(PROBLEM DETAILS): Only one stretch of the listing below is wanted. Begin at the line that has "unfold may_run, is_state.", stop after the line that has "unfold eligible in", and repeat every line in between exactly.

(GIVEN ENTRIES):
Lemma wp_pick_next s (Q : option Z -> sched_st H -> Prop) :
  sched_inv s -> (forall r s', pick_result s r s' -> Q r s') -> wp sched_pick_next Q s.
Proof.
  intros Hi HQ. unfold sched_pick_next, pick_result in *. do 2 wp_step.
  destruct (global_policy s); [by apply wp_pick_rr|]. apply wp_pick_cfs; [done|]. auto.
Qed.

Lemma candidate_live s st i :
  st <> NM_TASK_UNUSED -> candidate s st i = true ->
  exists t, arr (tasks s) i = Some t /\ live t = true /\ state t = st.
Proof.
  unfold candidate. destruct (arr (tasks s) i) as [t|]; [|done]. intros Hst [Hs _]%andb_true_iff.
  unfold is_state in Hs. apply bool_decide_eq_true in Hs. exists t. split_and!; [done| |done].
  unfold live, is_state. rewrite Hs. by rewrite bool_decide_eq_false_2.
Qed.

(** A pick moves the cursor at most, and picks a task that may run or the current one. *)
Lemma pick_frame s r s' :
  sched_inv s -> pick_result s r s' ->
  (exists k, 0 <= k < 128 /\ s' = set_rr_cursor k s) /\
  (r = current s \/ exists n t, r = Some n /\ arr (tasks s) n = Some t /\ may_run t = true).
Proof.
  intros [Hi Hc Hprio] Hp. unfold pick_result in Hp. assert (Hs : s = set_rr_cursor (rr_cursor s) s) by (by destruct s).
  assert (Hst : forall st b, st = NM_TASK_RUNNABLE \/ st = NM_TASK_RUNNING ->
    least s st 128 (Some b) -> exists n t, Some b = Some n /\ arr (tasks s) n = Some t /\ may_run t = true).
  { intros st b Hst (_ & Hb & _). destruct (candidate_live s st b) as (t & Ht & _ & E);
      [by destruct Hst as [->| ->]|done|]. exists b, t. split_and!; [done|done|].
    unfold may_run, is_state. rewrite E. by destruct Hst as [->| ->]. }
  destruct (global_policy s).
  - destruct Hp as [(d & Hd & He & -> & _ & ->)|(_ & -> & ->)]; [|eauto].
    split; [eexists; split; [apply Z.mod_pos_bound; lia|done]|]. right.
    unfold eligible in He. destruct (arr (tasks s) (probe s d)) as [t|] eqn:Ht; [|done].
    apply andb_true_iff in He as [He _]. eauto 10.
  - destruct Hp as [Hr ->]. split; [eauto|].
    destruct Hr as [(b & -> & Hb)|(_ & [(b & -> & Hb)|(_ & ->)])]; [right|right|by left]; eauto.
Qed.

(** The state after [c] handed the processor over to [n]. *)
Definition handed s (c n : Z) (x u : nm_task) : sched_st H :=
  let p := sc_proc s in
  set_sc_proc (set_current (Some n) (set_table
    (upd (upd (tasks s) c (set_state NM_TASK_RUNNABLE x)) n (set_state NM_TASK_RUNNING u)) p)) s.

Lemma wp_hand_over s c n x u (Q : unit -> sched_st H -> Prop) :
  sched_inv s -> arr (tasks s) c = Some x -> live x = true ->
  arr (tasks s) n = Some u -> live u = true -> n <> c ->
  (sched_inv (handed s c n x u) -> Q tt (handed s c n x u)) -> wp (hand_over c n) Q s.
Proof.
  intros Hi Hx Hlx Hu Hlu Hne HQ. unfold hand_over. wp_step. eapply wp_mod; [done|].
  assert (Hi1 : sched_inv (put s c (set_state NM_TASK_RUNNABLE x)))
    by (eapply kept_inv; [done..|apply kept_state; auto]).
  assert (Hu1 : arr (tasks (put s c (set_state NM_TASK_RUNNABLE x))) n = Some u)
    by (unfold tasks; simpl; by rewrite arr_upd_ne).
  wp_step. eapply wp_mod; [exact Hu1|].
  assert (Hi2 : sched_inv (put (put s c (set_state NM_TASK_RUNNABLE x)) n (set_state NM_TASK_RUNNING u)))
    by (eapply kept_inv; [done..|apply kept_state; auto]).
  apply wp_lift, wp_set_current; [apply Hi2| |].
  - intros t [= <-]. eexists. split; [simpl; apply arr_upd_eq|done].
    by eapply arr_range.
  - intros Hi3. apply HQ. constructor; [exact Hi3|apply Hi2|apply Hi2].
Qed.

(** What a tick does: the current task [c] is charged, a task is picked, and if
    it is another one the processor is handed over. *)
Definition turn s s' : Prop :=
  exists c t x r s2, current s = Some c /\ arr (tasks s) c = Some t /\ live t = true /\ kept t x /\
    pick_result (put s c x) r s2 /\
    ((r = Some c /\ s' = s2) \/
     exists n u, r = Some n /\ n <> c /\ arr (tasks s2) n = Some u /\ live u = true /\
       s' = handed s2 c n x u).

Lemma put_slot s i x : 0 <= i < zlen (tasks s) -> arr (tasks (put s i x)) i = Some x.
Proof. intros. by apply arr_upd_eq. Qed.

(** The tail that [sched_tick] and [sched_yield] share, from the pick on. *)
Lemma wp_pick_and_hand s c x (k : Z -> M (sched_st H) unit) (Q : unit -> sched_st H -> Prop) :
  sched_inv s -> current s = Some c -> arr (tasks s) c = Some x -> live x = true ->
  (forall s2, pick_result s (Some c) s2 -> sched_inv s2 -> Q tt s2) ->
  (forall n u s2, pick_result s (Some n) s2 -> sched_inv s2 -> n <> c ->
     arr (tasks s2) n = Some u -> live u = true -> sched_inv (handed s2 c n x u) ->
     wp (k n) Q (handed s2 c n x u)) ->
  wp (next ← sched_pick_next;
      match next with
      | None => mret tt
      | Some n => if n =? c then mret tt else hand_over c n ;; k n
      end) Q s.
Proof.
  intros Hi Hc Hx Hlx Hsame Hother. wp_step. apply wp_pick_next; [done|]. intros r s2 Hr.
  destruct (pick_frame s r s2 Hi Hr) as [(cu & Hcu & Hs2) Hn].
  assert (Hi2 : sched_inv s2) by (subst s2; destruct Hi; by constructor).
  destruct r as [n|]; [|destruct Hn as [Hn|(? & ? & ? & _)]; congruence].
  destruct (Z.eqb_spec n c) as [->|Hne]; [wp_go; by apply Hsame|].
  destruct Hn as [Hn|(n' & u & [= <-] & Hu & Hm)]; [congruence|].
  assert (Hlu : live u = true) by (by apply runs_live).
  wp_step. eapply wp_hand_over; [done|by subst s2|done|by subst s2|done|done|].
  intros Hi3. eapply Hother; try done. by subst s2.
Qed.

Lemma wp_tick s ticks (Q : unit -> sched_st H -> Prop) :
  sched_inv s -> (current s = None -> Q tt s) ->
  (forall s', sched_inv s' -> turn s s' -> Q tt s') -> wp (sched_tick ticks) Q s.
Proof.
  intros Hi Hnone HQ. unfold sched_tick. wp_step. apply wp_task_current; [apply (pi_lock _ (si_proc _ Hi))|].
  destruct (current s) as [c|] eqn:Hc; [|wp_go; by apply Hnone].
  destruct (pi_current _ (si_proc _ Hi) c Hc) as (t & Ht & Hl).
  wp_step. eapply wp_on_run; [done|exact Ht|]. intros x Hk _.
  assert (Hi1 : sched_inv (put s c x)) by (by eapply kept_inv).
  assert (Hx : arr (tasks (put s c x)) c = Some x) by (apply put_slot; by eapply arr_range).
  pose proof (wp_pick_and_hand (put s c x) c x (fun _ => mret tt) Q Hi1 Hc Hx
    (kept_live _ _ Hk Hl)) as Hw.
  eapply wp_bind_inv in Hw; [apply wp_bind; eapply wp_mono; [exact Hw|]|..].
  - intros [n|] s2; [|done]. destruct (n =? c); [done|]. intros Hh%wp_bind_inv.
    eapply wp_mono; [exact Hh|]. by intros [] s3.
  - intros s2 Hp Hi2. apply HQ; [done|]. exists c, t, x, (Some c), s2. split_and!; auto.
  - intros n u s2 Hp Hi2 Hne Hu Hlu Hi3. wp_go. apply HQ; [done|].
    exists c, t, x, (Some n), s2. split_and!; try done. right. exists n, u. done.
Qed.

(** At most the current task is marked as running. *)
Definition running_ok s : Prop :=
  forall i t, arr (tasks s) i = Some t -> state t = NM_TASK_RUNNING -> current s = Some i.

Lemma turn_running s s' : running_ok s -> turn s s' -> sched_inv s -> running_ok s'.
Proof.
  intros Hr (c & t & x & r & s2 & Hc & Ht & Hl & Hk & Hp & Hs') Hi.
  pose proof (arr_range _ _ _ Ht) as Hrg.
  assert (Hi1 : sched_inv (put s c x)) by (by eapply kept_inv).
  destruct (pick_frame _ _ _ Hi1 Hp) as [(cu & _ & ->) _].
  assert (Hoff : forall i u, i <> c -> arr (upd (tasks s) c x) i = Some u -> state u <> NM_TASK_RUNNING).
  { intros i u Hne Hu Hst. rewrite arr_upd_ne in Hu by done. specialize (Hr i u Hu Hst). congruence. }
  destruct Hs' as [[-> ->]|(n & u & -> & Hne & Hu & Hlu & ->)]; intros i v Hv Hst.
  - destruct (decide (i = c)) as [->|Hic]; [done|]. by destruct (Hoff i v Hic Hv).
  - unfold handed, tasks in Hv. simpl in Hv. unfold tasks in Hv. rewrite upd_upd in Hv.
    destruct (decide (i = n)) as [->|Hin]; [done|]. rewrite arr_upd_ne in Hv by done.
    destruct (decide (i = c)) as [->|Hic].
    + rewrite arr_upd_eq in Hv by done. by simplify_eq/=.
    + rewrite arr_upd_ne in Hv by done. specialize (Hr i v Hv Hst). congruence.
Qed.

(** A task that can be switched to. *)
Definition ready s (i : Z) : Prop :=
  exists t, arr (tasks s) i = Some t /\ may_run t = true /\ saved_rsp t <> 0.

Lemma ready_eligible s i : ready s i -> eligible s i = true.
Proof.
  intros (t & Ht & Hm & Hs). unfold eligible, can_switch. rewrite Ht. unfold may_run in Hm.
  rewrite Hm. destruct (Z.eqb_spec (saved_rsp t) 0); [done|]. by rewrite orb_true_r.
Qed.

(REPLY):
    unfold may_run, is_state. rewrite E. by destruct Hst as [->| ->]. }
  destruct (global_policy s).
  - destruct Hp as [(d & Hd & He & -> & _ & ->)|(_ & -> & ->)]; [|eauto].
    split; [eexists; split; [apply Z.mod_pos_bound; lia|done]|]. right.
    unfold eligible in He. destruct (arr (tasks s) (probe s d)) as [t|] eqn:Ht; [|done].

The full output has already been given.